Of course Lafe is entirely right. He doesn’t want the responsibility, and neither do any of you, and I haven’t the right to ask you to help me shoulder it. So I won’t, any more. It’s something I’ve got to solve, and solve alone, I guess
....
Although,” he added in a more hopeful voice, “maybe Hank can help me.”

“I’m sure she will do all she can,” Senator Cooley said softly, “but I’ll wager even she won’t be able to finally do it for you, Orrin. Something like this, only one person in all the world can do for you. You know that, Orrin.”

“Probably,” Senator Knox said in a desolate voice. “Probably...”

“Well,” Bob Munson said with a sudden briskness, “I think I’d better get back to the floor and see what’s going on.”

“I’m with you,” Lafe said with a grin. “I feel like saying a few things to make a few people mad.”

“So do I,” Stanley said, and Warren Strickland laughed as they left the table.

“I might join in, too,” he said. “I think this debate needs a little livening up.” “Thank you all,” Orrin said in a voice that wasn’t quite steady. “Thank you all so much.”

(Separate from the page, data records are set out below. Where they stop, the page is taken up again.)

(** C4. Opening a device gives an adapter.  Any number of clients then store, read,
    delete, check and iterate through it while the device and the completion
    workers run in any order: the callbacks of the requests accepted are, each
    once, those that polls have called and those of the requests in flight; every
    context is free or in flight. *)
Theorem callbacks_exactly_once path nsid ax qd p :
  may_open path p -> process_ok p -> 1 <= qd < 2 ^ 31 ->
  exists a0, kadi_open path (kadi_new qd nsid ax p) = Ret (0, a0) /\
    forall ss cs a, atrace a0 ss cs a ->
      ss ≡ₚ cs ++ waiting a /\ ka_free a ++ elements (ka_pending a) ≡ₚ seqZ 0 (ka_qdepth a).
Proof.
  intros Hp Hk Hq. destruct (kadi_open_eq path nsid ax qd p Hp) as (id & next & E & Hid & Hnext & Hfree).
  eexists. split; [exact E|]. intros ss cs a Ht.
  destruct (atrace_ok _ ss cs a (opened_ok path qd id next p Hp Hk Hq Hid Hnext Hfree) Ht) as [Hok Hw].
  split; [exact Hw|apply Hok].
Qed.

(** C12. In every state that such a run reaches, a poll returns with code 0: its loop
    ends and it never gets an event whose context is not in use.  A call returns
    too, unless all contexts are in flight; its code is 0 exactly if the request
    was accepted, but for an existence check, which always returns [true]. *)
Theorem adapter_returns path nsid ax qd p a0 ss cs a n call :
  may_open path p -> process_ok p -> 1 <= qd < 2 ^ 31 ->
  kadi_open path (kadi_new qd nsid ax p) = Ret (0, a0) -> atrace a0 ss cs a ->
  (exists n' cs' a', poll_completion n a = Ret (0, n', cs', a')) /\
  (ka_free a = [] /\ run_call call a = Blocked \/
   exists r a' accepted, run_call call a = Ret (r, a') /\ code_tells call r accepted /\
     length (waiting a') = (length (waiting a) + if accepted then 1 else 0)%nat).
Proof.
  intros Hp Hk Hq Hopen Ht. destruct (kadi_open_eq path nsid ax qd p Hp) as (id & next & E & Hid & Hnext & Hfree).
  assert (a0 = opened qd id next p) as -> by congruence.
  destruct (atrace_ok _ ss cs a (opened_ok path qd id next p Hp Hk Hq Hid Hnext Hfree) Ht) as [Hok _]. split.
  - destruct (poll_ok n a Hok) as (n' & cs' & a' & E' & _). by exists n', cs', a'.
  - destruct (adapter_call_ok call a Hok) as [H|(r & a' & b & E' & _ & Hc & Hw)]; [by left|right].
    exists r, a', b. split; [done|]. split; [done|]. destruct b.
    + apply Permutation_length in Hw. cbn [length] in Hw. lia.
    + destruct Hw as [_ Hw]. apply Permutation_length in Hw. lia.
Qed.
End adapter.

(** ** A run on a simulated device *)

Definition sim_path : list byte := lit "/dev/nvme0n1"%string.
Definition sim_process : nvme_process sim_device := NvmeProcess sim_kernel [sim_path] 6 0.

Lemma sim_may_open : may_open sim_path sim_process.
Proof.
  split; [by apply list_elem_of_singleton|]. split; [exact sim_kernel_wf|]. split.
  { intros H. destruct (H 0) as [x Hx]; [lia|]. done. }
  split; [done|]. split; cbn; lia.
Qed.

Lemma sim_kernel_inv : kinv sim_kernel.
Proof. refine (conj _ (conj _ (conj _ (conj _ _)))); [done|done|constructor|constructor|cbn; lia]. Qed.

Lemma sim_process_ok : process_ok sim_process.
Proof.
  split; [exact sim_kernel_inv|]. split; [by intros t Ht%elem_of_nil|]. split; [split; [done|]|].
  - cbn. intros fd n. rewrite lookup_singleton_Some. intros [_ <-]. lia.
  - cbn. intros fd [n Hn]. apply lookup_singleton_Some in Hn as [<- _]. lia.
Qed.

(** A store, on its way to the device and back, and the poll that finds it. *)
Definition sim_store : adapter_call :=
  AStore 1 (Some (mk_key (lit "title"%string))) (Some (mk_value (lit "blue"%string))) 0 (Some (KadiCallback (Some 7) 77)).

Definition sim_opened : KADI (nvme_process sim_device) := opened 2 1 2 sim_process.
Definition sim_stored : KADI (nvme_process sim_device) := (run (run_call sim_store sim_opened) (0, sim_opened)).2.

“What are friends for?” Lafe asked simply. “Come on, Bob, last one out is something I might say if it weren’t for the N.A.A.C.P.”

And thus they emerged laughing together from the Majority Leader’s office and, still laughing, brushed aside the queries of the eager band of reporters who had inevitably found their place of meeting. No cautionary word of secrecy had been uttered by any of them, nor was it necessary, for the thought of revealing anything of so intimate a conversation did not even cross the minds of these old friends.

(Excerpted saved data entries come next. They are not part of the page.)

(* ===== verification/KernelAdi.v ===== *)
(** * The device interface over the kernel driver

    [device_abstract_layer/kernel_driver_adapter/kvs_adi.cpp]: the functions of
    the ADI on a [KADI] object.  Results are the integers of the code, because
    this layer passes device status codes and negative codes through.

    A handle is an [option]: [None] is [NULL]; its flag says whether the pointer
    to the [KADI] object in it is set.  The object itself is passed along. *)

From stdpp Require Import base numbers list gmap.
From Stdlib Require Import SpecFloat.
From S2P Require Import Prelude.
From S2P Require Import AdiTypes.
From S2P Require Import Device.
From S2P Require Import NvmeCmd.
From S2P Require Import Kadi.

(** ** Handles *)

Record kadi_dev_handle := KadiDevHandle { kdh_devid : Z; kdh_dev : bool }.
Record kadi_queue_handle := KadiQueueHandle { kqh_qid : Z; kqh_dev : bool }.
Record kadi_ns_handle := KadiNsHandle { knh_nsid : Z; knh_dev : bool }.

Abbreviation rc := kv_result_code.

(** [class devlist]: the objects in use, by address. *)
Definition devlist_add (adi : Z) (l : gset Z) : Z * gset Z :=
  if decide (adi ∈ l) then (-1, l) else (Z.of_nat (size ({[adi]} ∪ l)) - 1, {[adi]} ∪ l).
Definition devlist_remove (adi : Z) (l : gset Z) : Z * gset Z :=
  if decide (adi ∈ l) then (0, l ∖ {[adi]}) else (-1, l).

Section adi.
Context {K : Type} `{!KvKernel K}.
Implicit Types (a : KADI K).

(** ** Devices *)

(** [kv_cleanup_device] on a handle whose object is at address [ptr]: the object
    is closed by its destructor. *)
Definition kadi_cleanup_device (ptr : Z) (dev_hdl : option kadi_dev_handle) (devs : gset Z) a
    : dev_outcome (Z * gset Z * K) :=
  match dev_hdl with
  | None => Ret (rc KV_ERR_PARAM_INVALID, devs, ka_kernel a)
  | Some h =>
      if kdh_dev h
      then '(_, a) ← kadi_close a; Ret (0, (devlist_remove ptr devs).2, ka_kernel a)
      else Ret (0, devs, ka_kernel a)
  end.

(** [kv_initialize_device]; [ptr] is the address of the new object, [nsid] and
    [ax] what its uninitialised fields hold. *)
Definition kadi_initialize_device (ptr nsid : Z) (ax : nvme_aioctx) (devpath : list byte)
    (queuedepth : Z) (dev_hdl : option (option kadi_dev_handle)) (devs : gset Z) (k : K)
    : dev_outcome (Z * option (option kadi_dev_handle) * option (KADI K) * gset Z * K) :=
  match dev_hdl with
  | None => Ret (rc KV_ERR_PARAM_INVALID, dev_hdl, None, devs, k)
  | Some (Some _) => Ret (rc KV_ERR_DEV_INITIALIZED, dev_hdl, None, devs, k)
  | Some None =>
      let a := kadi_new queuedepth nsid ax k in
      let '(devid, devs) := devlist_add ptr devs in
      let hnd := Some (KadiDevHandle devid true) in
      if devid =? -1
      then '(_, devs, k) ← kadi_cleanup_device ptr hnd devs a;
           Ret (rc KV_ERR_DEV_INIT, dev_hdl, None, devs, k)
      else
        '(r, a) ← kadi_open devpath a;
        if r =? 0
        then let '(_, a) := update_capacity a in Ret (0, Some hnd, Some a, devs, ka_kernel a)
        else
          let e := sys_errno (ka_kernel a) in
          let r := if e =? 2 then KV_ERR_DEV_NOT_EXIST
                   else if e =? EACCES then KV_ERR_PERMISSION else KV_ERR_UNCORRECTIBLE in
          '(_, devs, k) ← kadi_cleanup_device ptr hnd devs a;
          Ret (rc r, dev_hdl, None, devs, k)
  end.

Definition kadi_get_device_info (dev_hdl : option kadi_dev_handle) (devinfo : option kv_device) a
    : Z * option kv_device :=
  match devinfo, dev_hdl with
  | Some _, Some h =>
      if negb (kdh_dev h) then (rc KV_ERR_DEV_NOT_EXIST, devinfo)
      else (0, Some (KvDevice 1 1 1 (ka_capacity a) SAMSUNG_KV_MIN_VALUE_LEN SAMSUNG_KV_MAX_VALUE_LEN
                       SAMSUNG_KV_MIN_KEY_LEN SAMSUNG_KV_MAX_KEY_LEN))
  | _, _ => (rc KV_ERR_PARAM_INVALID, devinfo)
  end.

Definition kadi_get_device_waf (dev_hdl : kadi_dev_handle) (waf : Z) a : Z * Z * KADI K :=
  if negb (kdh_dev dev_hdl) then (rc KV_ERR_DEV_NOT_EXIST, waf, a)
  else let '(w, a) := get_dev_waf a in (0, w, a).

(** [(uint16_t)round(1.0 * u / n * 10000)] in double arithmetic; [None] where the
    value is not finite. *)
Definition kadi_utilization (u n : Z) : option Z :=
  let q := SFdiv 53 1024 (SFmul 53 1024 (double_of_Z 1) (double_of_Z u)) (double_of_Z n) in
  u16 <$> round_float (SFmul 53 1024 q (double_of_Z 10000)).

Definition kadi_get_device_stat (dev_hdl : kadi_dev_handle) (dev_st : option kv_device_stat) a
    : dev_outcome (Z * option kv_device_stat * KADI K) :=
  match dev_st with
  | None => Ret (rc KV_ERR_PARAM_INVALID, dev_st, a)
  | Some _ =>
      if negb (kdh_dev dev_hdl) then Ret (rc KV_ERR_DEV_NOT_EXIST, dev_st, a)
      else
        let '(r, space, a) := get_freespace a in
        match space with
        | Some (_, _, (u, n)) =>
            if negb (r =? 0) then Ret (rc KV_ERR_SYS_IO, dev_st, a)
            else match kadi_utilization u n with
                 | Some z => Ret (0, Some (KvDeviceStat 1 1 z 0), a)
                 | None => Undef
                 end
        | None => Ret (rc KV_ERR_SYS_IO, dev_st, a)
        end
  end.

(** ** Queues and namespaces *)

(** A queue handle is only a pointer to the object. *)
Definition kadi_create_queue (dev_hdl : option kadi_dev_handle) (que_given hdl_given : bool)
    : Z * option kadi_queue_handle :=
  match dev_hdl with
  | Some h =>
      if negb (que_given && hdl_given) then (rc KV_ERR_PARAM_INVALID, None)
      else if negb (kdh_dev h) then (rc KV_ERR_DEV_NOT_EXIST, None)
      else (0, Some (KadiQueueHandle 0 true))
  | None => (rc KV_ERR_PARAM_INVALID, None)
  end.

Definition kadi_get_namespace_default (dev_hdl : option kadi_dev_handle) (hdl_given : bool)
    : Z * option kadi_ns_handle :=
  match dev_hdl with
  | Some h =>
      if negb hdl_given then (rc KV_ERR_PARAM_INVALID, None)
      else if negb (kdh_dev h) then (rc KV_ERR_DEV_NOT_EXIST, None)
      else (0, Some (KadiNsHandle 0 true))
  | None => (rc KV_ERR_PARAM_INVALID, None)
  end.

Definition kadi_delete_namespace (ns_hdl : option kadi_ns_handle) : Z :=
  match ns_hdl with Some _ => 0 | None => rc KV_ERR_NS_DEFAULT end.

Definition kadi_get_namespace_info (dev_hdl : kadi_dev_handle) (ns_hdl : option kadi_ns_handle)
    (nsinfo : option kv_namespace) a : Z * option kv_namespace :=
  match nsinfo, ns_hdl with
  | Some _, Some _ =>
      if negb (kdh_dev dev_hdl) then (rc KV_ERR_DEV_NOT_EXIST, nsinfo)
      else (0, Some (KvNamespace 0 true (ka_capacity a)))
  | _, _ => (rc KV_ERR_PARAM_INVALID, nsinfo)
  end.

(** The fields [attached] and [capacity] are left as they were. *)
Definition kadi_get_namespace_stat (dev_hdl : kadi_dev_handle) (ns_st : kv_namespace_stat) a
    : Z * kv_namespace_stat * KADI K :=
  if negb (kdh_dev dev_hdl) then (rc KV_ERR_DEV_NOT_EXIST, ns_st, a)
  else
    let '(r, space, a) := get_freespace a in
    match space with
    | Some (bytesused, capacity, _) =>
        if negb (r =? 0) then (rc KV_ERR_SYS_IO, ns_st, a)
        else (0, KvNamespaceStat 0 (nst_attached ns_st) (nst_capacity ns_st) (capacity -64 bytesused), a)
    | None => (rc KV_ERR_SYS_IO, ns_st, a)
    end.

(** ** Commands *)

(** The two handles of every command; dereferencing an unset object pointer. *)
Definition with_handles {A} (que_hdl : option kadi_queue_handle) (ns_hdl : option kadi_ns_handle)
    (invalid : bool) (bad : A) (run : dev_outcome A) : dev_outcome A :=
  match que_hdl, ns_hdl with
  | Some q, Some _ => if invalid then Ret bad else if kqh_dev q then run else Undef
  | _, _ => Ret bad
  end.

Definition kadi_kv_purge (que_hdl : option kadi_queue_handle) (ns_hdl : option kadi_ns_handle) : Z :=
  match que_hdl, ns_hdl with
  | Some _, Some _ => rc KV_ERR_DD_UNSUPPORTED_CMD
  | _, _ => rc KV_ERR_PARAM_INVALID
  end.

Definition kadi_kv_delete_group (que_hdl : option kadi_queue_handle) (ns_hdl : option kadi_ns_handle)
    (grp_cond : option kv_group_condition) : Z :=
  match que_hdl, ns_hdl, grp_cond with
  | Some _, Some _, Some _ => rc KV_ERR_DD_UNSUPPORTED_CMD
  | _, _, _ => rc KV_ERR_PARAM_INVALID
  end.

(** The option of a store for the device; [None] is the default branch. *)
Definition kadi_store_option (opt : Z) : option Z :=
  if opt =? KV_STORE_OPT_DEFAULT then Some STORE_OPTION_NOTHING
  else if opt =? KV_STORE_OPT_COMPRESS then Some STORE_OPTION_COMP
  else if opt =? KV_STORE_OPT_IDEMPOTENT then Some STORE_OPTION_IDEMPOTENT
  else if opt =? KV_STORE_OPT_UPDATE_ONLY then Some STORE_OPTION_UPDATE_ONLY
  else None.

Definition kadi_kv_store (que_hdl : option kadi_queue_handle) (ns_hdl : option kadi_ns_handle) (ks : Z)
    (key : option kv_key) (value : option kv_value) (opt : Z) (post_fn : option kadi_callback) a
    : dev_outcome (Z * KADI K) :=
  with_handles que_hdl ns_hdl (bool_decide (key = None \/ value = None)) (rc KV_ERR_PARAM_INVALID, a)
    match kadi_store_option opt with
    | None => Ret (rc KV_ERR_OPTION_INVALID, a)
    | Some o => kadi_store ks key value o post_fn a
    end.

(** The option of a read is not passed on. *)
Definition kadi_kv_retrieve (que_hdl : option kadi_queue_handle) (ns_hdl : option kadi_ns_handle) (ks : Z)
    (key : option kv_key) (opt : Z) (value : option kv_value) (post_fn : option kadi_callback) a
    : dev_outcome (Z * KADI K) :=
  with_handles que_hdl ns_hdl (bool_decide (key = None \/ value = None)) (rc KV_ERR_PARAM_INVALID, a)
    (kadi_retrieve ks key value post_fn a).

Definition kadi_kv_retrieve_sync (que_hdl : option kadi_queue_handle) (ns_hdl : option kadi_ns_handle)
    (ks : Z) (key : option kv_key) (opt : Z) (value : option kv_value) a
    : dev_outcome (Z * option kv_value * KADI K) :=
  with_handles que_hdl ns_hdl (bool_decide (key = None \/ value = None))
    (rc KV_ERR_PARAM_INVALID, value, a) (kadi_retrieve_sync ks key value a).

Definition kadi_kv_delete (que_hdl : option kadi_queue_handle) (ns_hdl : option kadi_ns_handle) (ks : Z)
    (key : option kv_key) (opt : Z) (post_fn : option kadi_callback) a : dev_outcome (Z * KADI K) :=
  with_handles que_hdl ns_hdl (bool_decide (key = None)) (rc KV_ERR_PARAM_INVALID, a)
    (kadi_delete ks key post_fn opt a).

(** The end of [kv_exist]. *)
Definition exist_answer (post_fn : option kadi_callback) (e : bool) (buffer_size : Z)
    (buffer : option (list byte)) : Z * option (list byte) :=
  match post_fn with
  | None => (0, if 0 <? buffer_size
                then (fun l => <[0%nat := if e then Byte.x01 else Byte.x00]> l) <$> buffer else buffer)
  | Some _ => (if e then 0 else rc KV_ERR_SYS_IO, buffer)
  end.

(** [kv_exist]: the first key is checked and used; the result buffer is written
    only without a callback. *)
Definition kadi_kv_exist (que_hdl : option kadi_queue_handle) (ns_hdl : option kadi_ns_handle) (ks : Z)
    (keys : list kv_key) (key_cnt buffer_size : Z) (buffer : option (list byte))
    (post_fn : option kadi_callback) a : dev_outcome (Z * option (list byte) * KADI K) :=
  with_handles que_hdl ns_hdl (key_cnt <? 1) (rc KV_ERR_PARAM_INVALID, buffer, a)
    match keys with
    | [] => Undef
    | key :: _ =>
        let res := validate_key_value key None in
        if negb (is_success res) then Ret (rc res, buffer, a)
        else
          '(e, a) ← kadi_exist ks (k_key key) (k_length key) post_fn a;
          let '(r, buffer) := exist_answer post_fn e buffer_size buffer in
          Ret (r, buffer, a)
    end.

Definition kadi_poll_completion (que_hdl : option kadi_queue_handle) (num_events : option Z) a
    : dev_outcome (Z * option Z * list (option Z * kadi_io_context) * KADI K) :=
  match que_hdl, num_events with
  | Some q, Some n =>
      if kqh_dev q
      then '(r, n, done, a) ← poll_completion n a; Ret (r, Some n, done, a)
      else Undef
  | _, _ => Ret (rc KV_ERR_PARAM_INVALID, num_events, [], a)
  end.

(** ** Iterators *)

(** The option of an iterator for the device. *)
Definition kadi_iter_option (it_op : Z) : option Z :=
  if it_op =? KV_ITERATOR_OPT_KEY then Some ITER_OPTION_KEY_ONLY
  else if it_op =? KV_ITERATOR_OPT_KV then Some ITER_OPTION_KEY_VALUE
  else if it_op =? KV_ITERATOR_OPT_KV_WITH_DELETE then Some ITER_OPTION_DEL_KEY_VALUE
  else None.

(** [iter_handle] is what the caller's variable holds before the call; the
    fields of the context that are not set do not matter. *)
Definition kadi_open_iterator_sync (que_hdl : kadi_queue_handle) (ks it_op : Z)
    (it_cond : kv_group_condition) (iter_handle : Z) a : dev_outcome (Z * Z * KADI K) :=
  if negb (kqh_dev que_hdl) then Ret (rc KV_ERR_DEV_NOT_EXIST, iter_handle, a)
  else match kadi_iter_option it_op with
       | None => Ret (rc KV_ERR_OPTION_INVALID, iter_handle, a)
       | Some opt =>
           '(r, h, a) ← iter_open ks (KvIterContext 0 (htobe32 (gc_bit_pattern it_cond))
                                        (htobe32 (gc_bitmask it_cond)) None ITER_BUFSIZE 0 false) opt a;
           Ret (r, if r =? 0 then u8 (ki_handle h) else iter_handle, a)
       end.

Definition kadi_close_iterator_sync (que_hdl : option kadi_queue_handle) (ns_hdl : option kadi_ns_handle)
    (iter_hdl : Z) a : dev_outcome (Z * KADI K) :=
  match que_hdl, ns_hdl with
  | Some q, Some _ =>
      if iter_hdl =? 0 then Ret (rc KV_ERR_PARAM_INVALID, a)
      else if negb (kqh_dev q) then Ret (rc KV_ERR_DEV_NOT_EXIST, a)
      else iter_close (KvIterContext iter_hdl 0 0 None 0 0 false) a
  | _, _ => Ret (rc KV_ERR_PARAM_INVALID, a)
  end.

Definition iter_hdl_invalid (iter_hdl : Z) : bool := (iter_hdl <=? 0) || (SAMSUNG_MAX_ITERATORS <? iter_hdl).

Definition kadi_iterator_next (que_hdl : option kadi_queue_handle) (ns_hdl : option kadi_ns_handle)
    (iter_hdl : Z) (iter_list : option kv_iterator_list) (post_fn : option kadi_callback) a
    : dev_outcome (Z * KADI K) :=
  with_handles que_hdl ns_hdl (iter_hdl_invalid iter_hdl || bool_decide (iter_list = None))
    (rc KV_ERR_PARAM_INVALID, a)
    match iter_list with
    | Some l => iter_read_async (KvIterContext iter_hdl 0 0 (Some (il_it_list l)) (s32 (il_size l)) 0 false)
                  post_fn a
    | None => Undef
    end.

(** [kv_iterator_next_sync]: the list with the buffer the device filled. *)
Definition kadi_iterator_next_sync (que_hdl : option kadi_queue_handle) (ns_hdl : option kadi_ns_handle)
    (iter_hdl : Z) (l : kv_iterator_list) a : dev_outcome (Z * kv_iterator_list * KADI K) :=
  with_handles que_hdl ns_hdl (iter_hdl_invalid iter_hdl) (rc KV_ERR_PARAM_INVALID, l, a)
    ('(r, h, a) ← iter_read (KvIterContext iter_hdl 0 0 (Some (il_it_list l)) (s32 (il_size l)) 0 false) a;
     let buf := default [] (ki_buf h) in
     if (r =? 0) || (r =? KV_STATUS_SCAN_FINISHED)
     then
       let '(num, size) := if 0 <? ki_byteswritten h then (word_at 0 4 buf, ki_byteswritten h) else (0, 0) in
       Ret (0, KvIteratorList num (if r =? 0 then ki_end h else true) size buf, a)
     else Ret (r, KvIteratorList (il_num_entries l) (il_end l) (il_size l) buf, a)).

Definition kadi_list_iterators_sync (que_hdl : option kadi_queue_handle) (ns_hdl : option kadi_ns_handle)
    (iters : list kv_iterator) (iter_cnt : Z) a : dev_outcome (Z * list kv_iterator * Z * KADI K) :=
  with_handles que_hdl ns_hdl false (rc KV_ERR_PARAM_INVALID, iters, iter_cnt, a)
    (Kadi.iter_list iters iter_cnt a).
End adi.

A few minutes after they reached the floor, however, the junior Senator from Iowa just happened to have occasion to wander into the cloakroom just behind the senior Senator from South Carolina.

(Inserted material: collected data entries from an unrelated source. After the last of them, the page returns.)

(* ===== verification/Crc32Table.v ===== *)
(** * The tables of the checksum

    [crc_lookup] of [utils/crc32.cc] in the benchmark suite: for every byte the
    remainder of the byte followed by one to eight zero bytes. *)

From stdpp Require Import base list.
From S2P Require Import Prelude.
Lemma crc_byte_zeros crc b : crc_byte crc b = crc_zeros 1 (Z.lxor crc (byteZ b)).
Proof.
  unfold crc_byte. set (low := Z.lxor (Z.land crc 255) (byteZ b)).
  assert (Elow : low = Z.land (Z.lxor crc (byteZ b)) 255).
  { apply Z.bits_inj'. intros i Hi. unfold low. rewrite testbit_ff, !Z.lxor_spec, testbit_ff by done.
    destruct (Z.ltb_spec i 8); [by rewrite !andb_true_r|]. rewrite byteZ_bits by done. by rewrite !andb_false_r. }
  assert (Esplit : Z.lxor crc (byteZ b) = Z.lxor (Z.shiftl (Z.shiftr crc 8) (8 * Z.of_nat 1)) low).
  { apply Z.bits_inj'. intros i Hi. unfold low. rewrite !Z.lxor_spec, testbit_ff, shiftl_or_neg by lia.
    destruct (Z.ltb_spec i 8).
    - rewrite (Z.testbit_neg_r (Z.shiftr crc 8)) by lia. by rewrite andb_true_r.
    - rewrite Z.shiftr_spec, andb_false_r by lia. replace (i - 8 * Z.of_nat 1 + 8) with i by lia. done. }
  rewrite crc_lookup_zeros, Esplit, crc_zeros_lxor, crc_zeros_shiftl, Nat.sub_diag by
    (rewrite ?Elow; auto using land_ff_range with lia).
  done.
Qed.

(** ** Both loops compute the remainder of the message *)

Lemma add_lxor a b : Z.land a b = 0 -> a + b = Z.lxor a b.
Proof. intros H. by rewrite Z.add_nocarry_lxor. Qed.

Lemma le_int_cons b l : le_int (b :: l) = Z.lxor (byteZ b) (Z.shiftl (le_int l) (8 * Z.of_nat 1)).
Proof.
  cbn [le_int]. rewrite <- add_lxor; [rewrite Z.shiftl_mul_pow2 by lia; change (2 ^ (8 * Z.of_nat 1)) with 256; lia|].
  apply Z.bits_inj'. intros i Hi. rewrite Z.land_spec, Z.bits_0, shiftl_or_neg by lia.
  destruct (Z.ltb_spec i 8); [rewrite (Z.testbit_neg_r (le_int l)) by lia; apply andb_false_r|].
  by rewrite byteZ_bits by done.
Qed.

“I don’t know about you,” he murmured, “but I’m going to keep right on rounding up votes as though there weren’t any doubt at all.”

Senator Cooley nodded.

“I don’t think there is,” he said. “No, sir, I don’t think he quite knows it yet, but I don’t think there is, at all.”

Despite this calm assurance on the part of his friends, however, it was still with the inner turmoil that couldn’t quite keep from showing that he sat through another hour of debate as the floor and the galleries which had emptied for dinner, began to fill up again as they always do for a night session. The press sent in three different times to try to get him to come out for an interview, and each time he refused; some of them even tried, humorously, to mouth questions silently to him from the gallery, but he only smiled firmly and shook his head. Let them guess and keep guessing; he wasn’t going to complicate his own difficulties by getting himself in a false position answering questions. There still faced him the promise he had given Powell Hanson of a statement before the Senate recessed for the night, but he was not even sure now that he would do that. It might be better to sleep on it. He would have to talk to Hank and see what she thought. Then it might be clearer.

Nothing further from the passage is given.